* _The data_:
╭──
(* ===== verification/Format.v ===== *)
(** * Formatting of messages ([src/src/format.c])

    [ssh_format] is lsh's [printf]: a first pass computes the length of the
    message ([ssh_vformat_length]), a second pass writes it into a string of
    exactly that length ([ssh_vformat_write]).  The two passes are separate
    walks over the format string and the argument list; the main theorem is
    that they agree, and that what is written is the wire encoding given by
    the reference definition [spec_format]. *)

From S2P Require Import Prelude Ssh Nettle Atoms LshString.
Local Open Scope Z_scope.

(** ** Variable arguments *)

Inductive farg : Type :=
  | FInt (i : Z)            (** [int], [uint32_t] or an enum *)
  | FBytes (d : list Z)     (** [const uint8_t *] *)
  | FCstr (d : list Z)      (** [const char *]: the bytes before the NUL *)
  | FStr (s : lsh_string)   (** [struct lsh_string *] *)
  | FPtr (p : bool)         (** [uint32_t *]: is it non-NULL? *)
  | FList (l : list Z)      (** [struct int_list *] *)
  | FNum (n : Z).           (** [MP_INT *] *)

Definition va_int (args : list farg) : result (Z * list farg) :=
  match args with FInt i :: args => Ok (i, args) | _ => Fault BadVarArg end.
Definition va_bytes (args : list farg) : result (list Z * list farg) :=
  match args with FBytes d :: args => Ok (d, args) | _ => Fault BadVarArg end.
Definition va_cstr (args : list farg) : result (list Z * list farg) :=
  match args with FCstr d :: args => Ok (d, args) | _ => Fault BadVarArg end.
Definition va_str (args : list farg) : result (lsh_string * list farg) :=
  match args with FStr s :: args => Ok (s, args) | _ => Fault BadVarArg end.
Definition va_ptr (args : list farg) : result (bool * list farg) :=
  match args with FPtr p :: args => Ok (p, args) | _ => Fault BadVarArg end.
Definition va_list (args : list farg) : result (list Z * list farg) :=
  match args with FList l :: args => Ok (l, args) | _ => Fault BadVarArg end.
Definition va_num (args : list farg) : result (Z * list farg) :=
  match args with FNum n :: args => Ok (n, args) | _ => Fault BadVarArg end.

(** ** Format strings *)

Record fmt_flags := mk_flags {
  literal : bool;
  decimal : bool;
  do_free : bool;
  unsigned_form : bool;
  hex : bool;
}.
Definition no_flags := mk_flags false false false false false.

(** The option characters between [%] and the conversion. *)
Definition fmt_option (c : Ascii.ascii) (fl : fmt_flags) : option fmt_flags :=
  match c with
  | "l"%char => Some (mk_flags true (decimal fl) (do_free fl) (unsigned_form fl) (hex fl))
  | "d"%char => Some (mk_flags (literal fl) true (do_free fl) (unsigned_form fl) (hex fl))
  | "f"%char => Some (mk_flags (literal fl) (decimal fl) true (unsigned_form fl) (hex fl))
  | "u"%char => Some (mk_flags (literal fl) (decimal fl) (do_free fl) true (hex fl))
  | "x"%char => Some (mk_flags (literal fl) (decimal fl) (do_free fl) (unsigned_form fl) true)
  | _ => None
  end.

(** The two nested loops over the format string are one walk in two modes. *)
Inductive fmt_mode := Text | Options (fl : fmt_flags).

(** The smallest [e+1] with [n < 10^(e+1)], by binary search on the
    exponent, with the table of 10^(2^i). *)
Definition format_size_in_decimal (n : Z) : Z :=
  let step (st : Z * Z) (p : Z * Z) :=
    let '(n, e) := st in
    let '(i, power) := p in
    if power <=? n then (n `div` power, e + Z.shiftl 1 i) else (n, e) in
  let '(_, e) :=
    foldl step (n, 0) [(3, 100000000); (2, 10000); (1, 100); (0, 10)] in
  e + 1.

Section format.
Context `{Malloc} `{NettleMacros} `{NettleBignum} `{AtomTable}.

(** ** First pass: the length *)

(** [%A]: number of known atoms seen so far, and the length so far. *)
Fixpoint atoms_length (l : list Z) (n length : Z) : result (Z * Z) :=
  match l with
  | [] => Ok (n, length)
  | a :: l =>
      if c_true a then
        al ← get_atom_length a;
        atoms_length l (n + 1) (u32 (length + al))
      else atoms_length l n length
  end.

(** The length of the number written for [%n]. *)
Definition mpn_length (fl : fmt_flags) (n : Z) : Z :=
  if n =? 0 then 0
  else if unsigned_form fl then nettle_mpz_sizeinbase_256_u n
  else nettle_mpz_sizeinbase_256_s n.

Definition string_overhead (fl : fmt_flags) (l length : Z) : Z :=
  if decimal fl then u32 (length + format_size_in_decimal l + 1)
  else if negb (literal fl) then u32 (length + 4)
  else length.

(** One conversion: the body of the [switch] on the conversion character. *)
Definition conv_length (c : Ascii.ascii) (fl : fmt_flags) (args : list farg) (length : Z)
  : result (Z * list farg) :=
  match c with
  | "c"%char =>
      '(_, args) ← va_int args;
      Ok (u32 (length + 1), args)
  | "%"%char => Ok (u32 (length + 1), args)
  | "i"%char =>
      '(i, args) ← va_int args;
      if decimal fl then Ok (u32 (length + format_size_in_decimal (u32 i)), args)
      else Ok (u32 (length + 4), args)
  | "s"%char =>
      '(l, args) ← va_int args;
      '(_, args) ← va_bytes args;
      let l := u32 l in
      let length := u32 (length + l) in
      let length := if hex fl then u32 (length + l) else length in
      Ok (string_overhead fl l length, args)
  | "S"%char =>
      '(s, args) ← va_str args;
      let l := lsh_string_length s in
      let length := u32 (length + l) in
      let length := if hex fl then u32 (length + l) else length in
      Ok (string_overhead fl l length, args)
  | "z"%char =>
      '(d, args) ← va_cstr args;
      let l := u32 (lenZ d) in
      let length := u32 (length + l) in
      Ok (string_overhead fl l length, args)
  | "r"%char =>
      '(l, args) ← va_int args;
      let length := u32 (length + u32 l) in
      '(_, args) ← va_ptr args;
      _ ← c_assert (negb (decimal fl));
      Ok (if negb (literal fl) then u32 (length + 4) else length, args)
  | "a"%char =>
      '(atom, args) ← va_int args;
      _ ← c_assert (c_true atom);
      l ← get_atom_length atom;
      let length := u32 (length + l) in
      Ok (string_overhead fl l length, args)
  | "A"%char =>
      '(l, args) ← va_list args;
      if decimal fl then c_fatal
      else
        '(n, length) ← atoms_length l 0 length;
        let length := if c_true n then u32 (length + (n - 1)) else length in
        Ok (if negb (literal fl) then u32 (length + 4) else length, args)
  | "n"%char =>
      '(n, args) ← va_num args;
      _ ← c_assert (0 <=? n);
      _ ← c_assert (negb (decimal fl));
      let length := u32 (length + mpn_length fl n) in
      Ok (if negb (literal fl) then u32 (length + 4) else length, args)
  | _ => c_fatal
  end.

Fixpoint vformat_length (f : string) (m : fmt_mode) (args : list farg) (length : Z)
  : result Z :=
  match f, m with
  | EmptyString, Text => Ok length
  | EmptyString, Options _ => c_fatal
  | String c f, Text =>
      if Ascii.eqb c "%" then vformat_length f (Options no_flags) args length
      else vformat_length f Text args (u32 (length + 1))
  | String c f, Options fl =>
      match fmt_option c fl with
      | Some fl => vformat_length f (Options fl) args length
      | None =>
          if literal fl && decimal fl then c_fatal
          else
            '(length, args) ← conv_length c fl args length;
            vformat_length f Text args length
      end
  end.

Definition ssh_vformat_length (f : string) (args : list farg) : result Z :=
  vformat_length f Text args 0.

(** ** Second pass: writing *)

Fixpoint format_decimal_loop (k : nat) (i : Z) (buffer : lsh_string) (start length n : Z)
  : result lsh_string :=
  match k with
  | O => Ok buffer
  | S k =>
      buffer ← lsh_string_putc buffer (start + length - i - 1) (48 + n `mod` 10);
      format_decimal_loop k (i + 1) buffer start length (n `div` 10)
  end.

Definition format_decimal (buffer : lsh_string) (start length n : Z) : result lsh_string :=
  format_decimal_loop (Z.to_nat length) 0 buffer start length n.

Definition hexchars : list Z := cstr "0123456789abcdef".

Fixpoint format_hex_loop (buffer : lsh_string) (pos : Z) (data : list Z)
  : result (lsh_string * Z) :=
  match data with
  | [] => Ok (buffer, pos)
  | b :: data =>
      hi ← rd hexchars (Z.shiftr (Z.land b 240) 4);
      buffer ← lsh_string_putc buffer pos hi;
      lo ← rd hexchars (Z.land b 15);
      buffer ← lsh_string_putc buffer (u32 (pos + 1)) lo;
      format_hex_loop buffer (u32 (pos + 2)) data
  end.

Definition format_string (buffer : lsh_string) (pos size : Z) (data : list Z)
  (lit hx : bool) : result (lsh_string * Z) :=
  '(buffer, pos) ←
    (if negb lit then
       let length := if hx then u32 (2 * size) else size in
       buffer ← lsh_string_write_uint32 buffer pos length;
       Ok (buffer, u32 (pos + 4))
     else Ok (buffer, pos));
  if negb hx then
    buffer ← lsh_string_write buffer pos size data;
    Ok (buffer, u32 (pos + size))
  else if lenZ data <? size then Fault OutOfBounds
  else format_hex_loop buffer pos (slice 0 size data).

(** The loop of [%A]: [n] counts the atoms written so far. *)
Fixpoint format_atoms (l : list Z) (n : Z) (buffer : lsh_string) (pos : Z)
  : result (lsh_string * Z) :=
  match l with
  | [] => Ok (buffer, pos)
  | a :: l =>
      if c_true a then
        length ← get_atom_length a;
        '(buffer, pos) ←
          (if c_true n then
             buffer ← lsh_string_putc buffer pos 44; Ok (buffer, u32 (pos + 1))
           else Ok (buffer, pos));
        name ← get_atom_name a;
        buffer ← lsh_string_write buffer pos length name;
        format_atoms l (n + 1) buffer (u32 (pos + length))
      else format_atoms l n buffer pos
  end.

(** The length header that most conversions write unless [literal]. *)
Definition write_header (fl : fmt_flags) (buffer : lsh_string) (pos length : Z)
  : result (lsh_string * Z) :=
  if negb (literal fl) then
    buffer ← lsh_string_write_uint32 buffer pos length;
    Ok (buffer, u32 (pos + 4))
  else Ok (buffer, pos).

(** State of the writing pass: the buffer, the position, and the values
    stored through the [uint32_t *] arguments of [%r], in order. *)
Record wstate := mk_wstate {
  w_buffer : lsh_string;
  w_pos : Z;
  w_stores : list Z;
}.

Definition conv_write (c : Ascii.ascii) (fl : fmt_flags) (args : list farg) (w : wstate)
  : result (wstate * list farg) :=
  let buffer := w_buffer w in
  let pos := w_pos w in
  let done (bp : lsh_string * Z) (args : list farg) :=
    (mk_wstate (fst bp) (snd bp) (w_stores w), args) in
  match c with
  | "c"%char =>
      '(i, args) ← va_int args;
      buffer ← lsh_string_putc buffer pos i;
      Ok (done (buffer, u32 (pos + 1)) args)
  | "%"%char =>
      buffer ← lsh_string_putc buffer pos 37;
      Ok (done (buffer, u32 (pos + 1)) args)
  | "i"%char =>
      '(i, args) ← va_int args;
      if decimal fl then
        let length := format_size_in_decimal (u32 i) in
        buffer ← format_decimal buffer pos length (u32 i);
        Ok (done (buffer, u32 (pos + length)) args)
      else
        buffer ← lsh_string_write_uint32 buffer pos (u32 i);
        Ok (done (buffer, u32 (pos + 4)) args)
  | "z"%char =>
      _ ← c_assert (negb (do_free fl));
      _ ← c_assert (negb (decimal fl));
      '(d, args) ← va_cstr args;
      bp ← format_string buffer pos (u32 (lenZ d)) d (literal fl) (hex fl);
      Ok (done bp args)
  | "s"%char =>
      _ ← c_assert (negb (do_free fl));
      _ ← c_assert (negb (decimal fl));
      '(size, args) ← va_int args;
      '(d, args) ← va_bytes args;
      bp ← format_string buffer pos (u32 size) d (literal fl) (hex fl);
      Ok (done bp args)
  | "S"%char =>
      '(s, args) ← va_str args;
      _ ← c_assert (negb (decimal fl));
      bp ← format_string buffer pos (lsh_string_length s) (lsh_string_data s)
             (literal fl) (hex fl);
      Ok (done bp args)
  | "r"%char =>
      '(length, args) ← va_int args;
      '(p, args) ← va_ptr args;
      _ ← c_assert (negb (decimal fl));
      '(buffer, pos) ← write_header fl buffer pos (u32 length);
      Ok (mk_wstate buffer (u32 (pos + u32 length))
            (if (p : bool) then w_stores w ++ [pos] else w_stores w), args)
  | "a"%char =>
      '(atom, args) ← va_int args;
      _ ← c_assert (c_true atom);
      length ← get_atom_length atom;
      _ ← c_assert (negb (decimal fl));
      '(buffer, pos) ← write_header fl buffer pos length;
      name ← get_atom_name atom;
      buffer ← lsh_string_write buffer pos length name;
      Ok (done (buffer, u32 (pos + length)) args)
  | "A"%char =>
      '(l, args) ← va_list args;
      if decimal fl then c_fatal
      else
        let start := pos in
        let pos := if negb (literal fl) then u32 (pos + 4) else pos in
        '(buffer, pos) ← format_atoms l 0 buffer pos;
        if negb (literal fl) then
          let total := u32 (pos - start - 4) in
          buffer ← lsh_string_write_uint32 buffer start total;
          Ok (done (buffer, pos) args)
        else Ok (done (buffer, pos) args)
  | "n"%char =>
      '(n, args) ← va_num args;
      _ ← c_assert (0 <=? n);
      _ ← c_assert (negb (decimal fl));
      let length := mpn_length fl n in
      '(buffer, pos) ← write_header fl buffer pos length;
      buffer ← lsh_string_write_bignum buffer pos length n;
      Ok (done (buffer, u32 (pos + length)) args)
  | _ => c_fatal
  end.

Fixpoint vformat_write (f : string) (m : fmt_mode) (args : list farg) (w : wstate)
  : result wstate :=
  match f, m with
  | EmptyString, Text => Ok w
  | EmptyString, Options _ => c_fatal
  | String c f, Text =>
      if Ascii.eqb c "%" then vformat_write f (Options no_flags) args w
      else
        buffer ← lsh_string_putc (w_buffer w) (w_pos w) (char_code c);
        vformat_write f Text args (mk_wstate buffer (u32 (w_pos w + 1)) (w_stores w))
  | String c f, Options fl =>
      match fmt_option c fl with
      | Some fl => vformat_write f (Options fl) args w
      | None =>
          if literal fl && decimal fl then c_fatal
          else
            '(w, args) ← conv_write c fl args w;
            vformat_write f Text args w
      end
  end.

(** Returns the buffer and the values stored through pointers. *)
Definition ssh_vformat_write (f : string) (buffer : lsh_string) (pos : Z) (args : list farg)
  : result (lsh_string * list Z) :=
  w ← vformat_write f Text args (mk_wstate buffer pos []);
  Ok (w_buffer w, w_stores w).

Definition ssh_format (f : string) (args : list farg) : result (lsh_string * list Z) :=
  length ← ssh_vformat_length f args;
  let packet := lsh_string_alloc length in
  ssh_vformat_write f packet 0 args.

(** For the formats without [%r], the string alone. *)
Definition ssh_format_string (f : string) (args : list farg) : result lsh_string :=
  '(s, _) ← ssh_format f args; Ok s.


Definition format_disconnect (code : Z) (msg language : list Z) : result lsh_string :=
  ssh_format_string "%c%i%z%z" [FInt SSH_MSG_DISCONNECT; FInt code; FCstr msg; FCstr language].

Definition format_unimplemented (seqno : Z) : result lsh_string :=
  ssh_format_string "%c%i" [FInt SSH_MSG_UNIMPLEMENTED; FInt seqno].

End format.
╰──
Please print, exactly and with nothing else, the lines from the first line of the entries through the line containing "that they agree, and".

(* ===== verification/Format.v ===== *)
(** * Formatting of messages ([src/src/format.c])

    [ssh_format] is lsh's [printf]: a first pass computes the length of the
    message ([ssh_vformat_length]), a second pass writes it into a string of
    exactly that length ([ssh_vformat_write]).  The two passes are separate
    walks over the format string and the argument list; the main theorem is
    that they agree, and that what is written is the wire encoding given by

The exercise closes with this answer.